Fancy a job where you can work almost anywhere in the world?

A job where your clients could range from Presidents to shopkeepers.

A job where the starting salary can be as much as $60,000 a year with other benefits, like an apartment thrown in.

Forget investment banking - and consider becoming a nurse.

In demand

Staffing crises are a familiar scenario on hospital wards all over the world.

"The more health care supply you put in, the more the demand grows"

Justin Jewitt, Nestor Healthcare Group

Justin Jewitt is chief executive of Nestor Healthcare Group, one of a growing number of agencies flying tens of thousand of nurses across continents and oceans to satisfy what seems to be an insatiable demand.

"We could actually place every single... individual involved in healthcare, probably two or three times over," he said.

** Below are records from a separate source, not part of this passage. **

(** The rest of a chain of the kernel. *)
Lemma loop_chain c1 c c2 r2 : forall n r1 hook m a,
  a_chains t = c1 ++ c :: c2 -> c_rules c = r1 ++ r2 -> 0 <= c_hook c ->
  let o := flat_size (flats c1) + items_size r1 in
  let '(h', m') := next_hook_entry_index m in
  exists hook', iterate_loop cb (S (length r2) + n) i o (c_hook c) hook m a =
    iterate_loop cb n i (o + items_size r2 + item_size (c_foot c)) h' hook' m'
      (visit a (encode_from (flat t) o ((fun l => match l with [] => [] | x :: l => (x, mark_at c r1) :: plain l end) (r2 ++ [c_foot c])))).
Proof.
  induction r2 as [|x r2 IH]; intros n r1 hook m a E Er Hh o; pose proof (chain_at t c1 c c2 t_ok E) as Hc;
    (destruct (ok_kind _ Hc) as [(_ & Ehd & Hname)|(? & _)]; [|lia]); pose proof (hook_range _ _ Hh Hname) as Hr;
    destruct (sh_hooks _ _ i_shows c1 c c2 E Hh) as [He Hu]; pose proof (split_bounds t c1 c c2 (ok_flat _ t_ok) E) as Hsb;
    pose proof (before_size c1 c r1) as Hbs; rewrite Ehd in Hbs; cbn [items_size] in Hbs.
  all: assert (Hpos : Forall (fun x => 0 < item_size x) (c_rules c ++ [c_foot c])).
  all: try (assert (Hall : Forall (fun y => item_ok (flat t) y.1) (flats c1 ++ flat_chain c ++ flats c2 ++ [(a_final t, -1)]))
    by (rewrite <- (flat_split _ _ _ _ E); exact (proj1 (ok_flat _ t_ok))); apply Forall_app in Hall as [_ Hall];
    apply Forall_app in Hall as [Hall _]; unfold flat_chain, chain_items in Hall; rewrite Ehd in Hall; cbn [app] in Hall;
    apply (Forall_mark (fun x => item_ok (flat t) x)) in Hall; eapply Forall_impl; [exact Hall|]; intros z Hz; by destruct Hz).
  all: assert (Hstart : (if (c_hook c <? NF_INET_NUMHOOKS) && bool_decide (i_hook_entry i !! Z.to_nat (c_hook c) = Some o) then c_hook c else -1) = mark_at c r1).
  1,3: rewrite (proj2 (Z.ltb_lt _ _)), He by lia; cbn [andb]; unfold mark_at; rewrite Ehd; cbn [app first_mark]; rewrite Er, <- app_assoc in Hpos;
    apply Forall_app in Hpos as [Hp1 _]; destruct r1 as [|z r1]; cbn [first_mark];
    [rewrite bool_decide_eq_true_2; [done|]; unfold o; cbn; f_equal; lia|
     rewrite bool_decide_eq_false_2; [done|]; apply Forall_cons_1 in Hp1 as [Hz Hp1]; apply items_pos in Hp1; unfold o; cbn; intros [= ?]; lia].
  - cbn [app length]. rewrite app_nil_r in Er.
    pose proof (flat_at t c1 c c2 (c_rules c) [] (c_foot c) [] E ltac:(by rewrite app_nil_r) eq_refl) as Ef.
    rewrite Er in Ef. destruct (loop_step n (before c1 c r1) (c_foot c) (mark_at c r1) (behind [] c2 t) (c_hook c) hook m a Ef) as (hook' & Es).
    { rewrite Hbs. replace (flat_size (flats c1) + 0 + items_size r1) with o by (unfold o; lia). by rewrite Hstart. }
    revert Es. rewrite Hbs. replace (flat_size (flats c1) + 0 + items_size r1) with o by (unfold o; lia).
    rewrite (proj2 (Z.ltb_lt (c_hook c) _)), Hu, Er by lia. rewrite (proj2 (Z.leb_le _ _)) by (unfold o; lia). cbn [andb].
    destruct (next_hook_entry_index m) as [h' m']. cbn [fst snd]. intros Es. exists hook'. cbn [items_size Nat.add]. rewrite Es.
    rewrite Z.add_0_r. done.
  - cbn [app length].
    pose proof (flat_at t c1 c c2 r1 (x :: r2) x (r2 ++ [c_foot c]) E Er eq_refl) as Ef.
    destruct (loop_step (S (length r2) + n) (before c1 c r1) x (mark_at c r1) (behind (r2 ++ [c_foot c]) c2 t) (c_hook c) hook m a Ef) as (hook1 & Es).
    { rewrite Hbs. replace (flat_size (flats c1) + 0 + items_size r1) with o by (unfold o; lia). by rewrite Hstart. }
    revert Es. rewrite Hbs. replace (flat_size (flats c1) + 0 + items_size r1) with o by (unfold o; lia).
    rewrite (proj2 (Z.ltb_lt (c_hook c) _)), Hu by lia. rewrite Er, <- app_assoc in Hpos. apply Forall_app in Hpos as [_ Hpos]. cbn [app] in Hpos.
    apply Forall_cons_1 in Hpos as [Hx Hpos]. apply Forall_app in Hpos as [Hp2 _]. apply items_pos in Hp2.
    rewrite Er, items_size_app. cbn [items_size]. rewrite (proj2 (Z.leb_gt _ _)) by (unfold o; lia). cbn [andb fst snd]. intros Es.
    specialize (IH n (r1 ++ [x]) hook1 m (next a (resolve (flat t) o x) (mark_at c r1) o) E).
    rewrite <- app_assoc in IH. specialize (IH Er Hh). cbv zeta in IH. rewrite items_size_app in IH. cbn [items_size] in IH.
    destruct (next_hook_entry_index m) as [h' m']. destruct IH as (hook' & IH). exists hook'.
    change (S (S (length r2)) + n)%nat with (S (S (length r2) + n)). rewrite Es.
    replace (flat_size (flats c1) + (items_size r1 + (item_size x + 0))) with (o + item_size x) in IH by (unfold o; lia). rewrite IH.
    replace (o + item_size x + items_size r2 + item_size (c_foot c)) with (o + (item_size x + items_size r2) + item_size (c_foot c)) by lia. f_equal.
    cbn [visit encode_from foldl entry builtin offset]. unfold visit. f_equal.
    destruct (r2 ++ [c_foot c]) as [|y l]; [done|]. cbn [plain map]. by rewrite (mark_at_later c (r1 ++ [x])) by (rewrite Ehd; by destruct r1).
Qed.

"The reality is we need more people in training now to become qualified nurses across the whole world to meet the population ageing bomb that's really about to hit us in about ten to fifteen years."

Attractions

For the agencies, it can be a lucrative business, with rates of commission running at anything from 9% to 22% of a nurse's annual salary.

But that's paid by the hospital. And for a nurse from the developing world, working in a city like London can be a tempting prospect.

"I've got two kids. I want to give my kids English education...until my kids are grown up I will be here, then I'll go back to my dreamland India," one nurse working in London said.

Another moved to London because of the wages. "When you compare the salary it's eighty times higher than our country," she said.

Valuable skills

The Philippines is one developing country which educates many more nurses than it has vacancies for, with qualifications of a very high standard.

"The internet is almost on everybody's doorstep these days and King's has its own website and we also recruit nurses through that website"

Fiona Hunter, King's College hospital

Many Filipino nurses who are working abroad regularly send money to their families back home, oiling the wheels of the local economy.

Fiona Hunter, head of nursing recruitment at London's King's College hospital, said nurses from all over the world have been able to integrate very well into the nursing culture at King's.

"A patient with renal failure in Australia is the same as a patient with renal failure here and the nursing care of that patient will be the same, the nursing skills are very transferable, and of great value to us," she said.

Paying the price

But even if overseas nurses are widely accepted, the rates of commission charged by the agencies which find them can be controversial, especially in places like the UK where healthcare is publicly funded.

Justin Jewitt insists that it shouldn't be a problem, as long as agency fees are reasonable.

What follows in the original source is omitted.